Closed lmangani closed 10 months ago

lmangani commented 1 year ago

I'm playing with iox and Flux, but the experimental iox package seems to be using the internal iox client which does not seem to allow connectivity to arbitrary hosts and the method used to determine the client config is a little obscure.

Is there a host method we can use by settings Flux parameters, plans to extend it for general usage - or shall we rather contribute a stand-alone flight sql client?

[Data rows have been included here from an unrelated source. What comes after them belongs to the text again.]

(* ===== verification/Segments.v ===== *)
(** Durability of the persistent stores: the mapped files behind FileMapKVStoreOperator
    (file-map-operator.hpp) as the page cache shows them and as the disk holds them, the flushes
    of the operator, which ask for a write-back and do not wait for it, a loss of power; and the
    operator of the build without partitions. *)
From S2P Require Import Prelude Rid LocalStore FileMap KV Wal.

(** ** Segments *)

(** [cached] is what processes see through their mappings, [disk] what the disk holds of the
    files of a partition, [requested] the files whose write-back was asked for since the machine
    runs. *)
Record machine : Type := mkMach { cached : FileMapKV; disk : gmap Z pstores; requested : list (vtype * Z) }.
Definition set_cached (k : FileMapKV) (m : machine) : machine := mkMach k (disk m) (requested m).
Definition disk_part (m : machine) (p : RID) : pstores := default p_new (disk m !! p).

(** [segment.flush()] of Boost.Interprocess with its default [async = true], an [msync] with
    MS_ASYNC: the call asks for the write-back of the whole mapping and returns before it is
    done. *)
Definition segment_flush (t : vtype) (p : RID) : M machine unit :=
  modifyM (fun m => mkMach (cached m) (disk m) (requested m ++ [(t, p)])).

(** [init_partition], whose [init_store] flushes each segment it opened. *)
Definition open_partition (p : RID) : M machine unit :=
  let* m := getM in
  do* zoomM cached set_cached (init_partition p) in
  if decide (p ∈ fk_open (cached m)) then retM tt
  else do* segment_flush TInt p in do* segment_flush TFloat p in do* segment_flush TTimestamp p in segment_flush TText p.

(** An operation of the operator on a partition. *)
Definition at_partition {A} (p : RID) (c : M FileMapKV A) : M machine A :=
  do* open_partition p in zoomM cached set_cached c.
Definition m_put (t : vtype) (v : vty t) (p : RID) : M machine RID := at_partition p (gput t v p).
Definition m_get (t : vtype) (key : RID) : M machine (vty t) := at_partition (rid_partition key) (gget t key).
Definition m_replace (t : vtype) (key : RID) (v : vty t) : M machine RID := at_partition (rid_partition key) (greplace t key v).

(** [flush]: [for (auto &[_, segment] : int_segments) segment.flush()] and so on. *)
Definition flush_segments (t : vtype) : M machine unit :=
  let* m := getM in iterM (elements (fk_open (cached m))) (segment_flush t).
Definition flush : M machine unit :=
  do* flush_segments TInt in do* flush_segments TFloat in do* flush_segments TTimestamp in flush_segments TText.
(** The destructor flushes, and the mappings go with the operator. *)
Definition unmap : M machine unit := modifyM (fun m => set_cached (mkFK (fk_files (cached m)) ∅) m).
Definition destroy : M machine unit := do* flush in unmap.

(** [flush_async]: the ranges given to [msync] with MS_ASYNC, which waits for nothing. [addr]
    are the addresses of the arrays of a store. *)
Definition async_range (addr : vtype -> RID -> Z * Z) (t : vtype) (m : machine) (p : RID) : option (Z * Z) :=
  match t with
  | TInt => fs_flush_async 4 (fst (addr t p)) (p_int (kv_part (cached m) p))
  | TFloat => fs_flush_async 4 (fst (addr t p)) (p_float (kv_part (cached m) p))
  | TTimestamp => fs_flush_async 8 (fst (addr t p)) (p_timestamp (kv_part (cached m) p))
  | TText => ts_flush_async (fst (addr t p)) (snd (addr t p)) (p_text (kv_part (cached m) p))
  end.
Definition flush_async (addr : vtype -> RID -> Z * Z) : M machine (list (Z * Z)) :=
  let* m := getM in
  retM (concat (map (fun t => omap (async_range addr t m) (elements (fk_open (cached m)))) [TInt; TFloat; TTimestamp; TText])).

(** ** What the system does on its own *)

(** What is written to the disk as a whole: the counter [cur_rid], the end of the used bytes, an
    element or an offset, a byte of the strings. *)
Inductive cell : Type :=
| Counter
| EndMark
| Item (k : Z)
| TextByte (a : Z).
Definition fs_cell (s : fstore) (x : cell) : Z :=
  match x with Counter => fs_cur s | Item k => fs_read s k | _ => 0 end.
Definition ts_cell (s : tstore) (x : cell) : Z :=
  match x with Counter => ts_cur s | EndMark => ts_end s | Item k => ts_offset s k | TextByte a => byte_at (ts_bytes s) a end.
Definition p_cell (ps : pstores) (t : vtype) : cell -> Z :=
  match t with
  | TInt => fs_cell (p_int ps)
  | TFloat => fs_cell (p_float ps)
  | TTimestamp => fs_cell (p_timestamp ps)
  | TText => ts_cell (p_text ps)
  end.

I already have a flightsql contrib in the works and the arrow library v12 offers a ready driver which works great with iox, but flux still uses v7. Would a stand-alone contrib using the latest github.com/apache/arrow/go/v12/arrow/flight/flightsql/driver be accepted? @wolffcm

Thanks in advance,

Lorenzo

lmangani commented 1 year ago

We're beginning to form a plan for a stand-alone FlightSQL client as a community contrib. Before diving in deeper I'd just like to check and confirm whether we could simply extend the existing experimental iox module to optionally support a custom endpoint? This would save a huge rewrite and would avoid lifting the size of flux itself with more dependencies. Any spare suggestions to get us on the right path from @sanderson perhaps? Thanks!

sanderson commented 1 year ago

@lmangani

we could simply extend the existing experimental iox module to optionally support a custom endpoint?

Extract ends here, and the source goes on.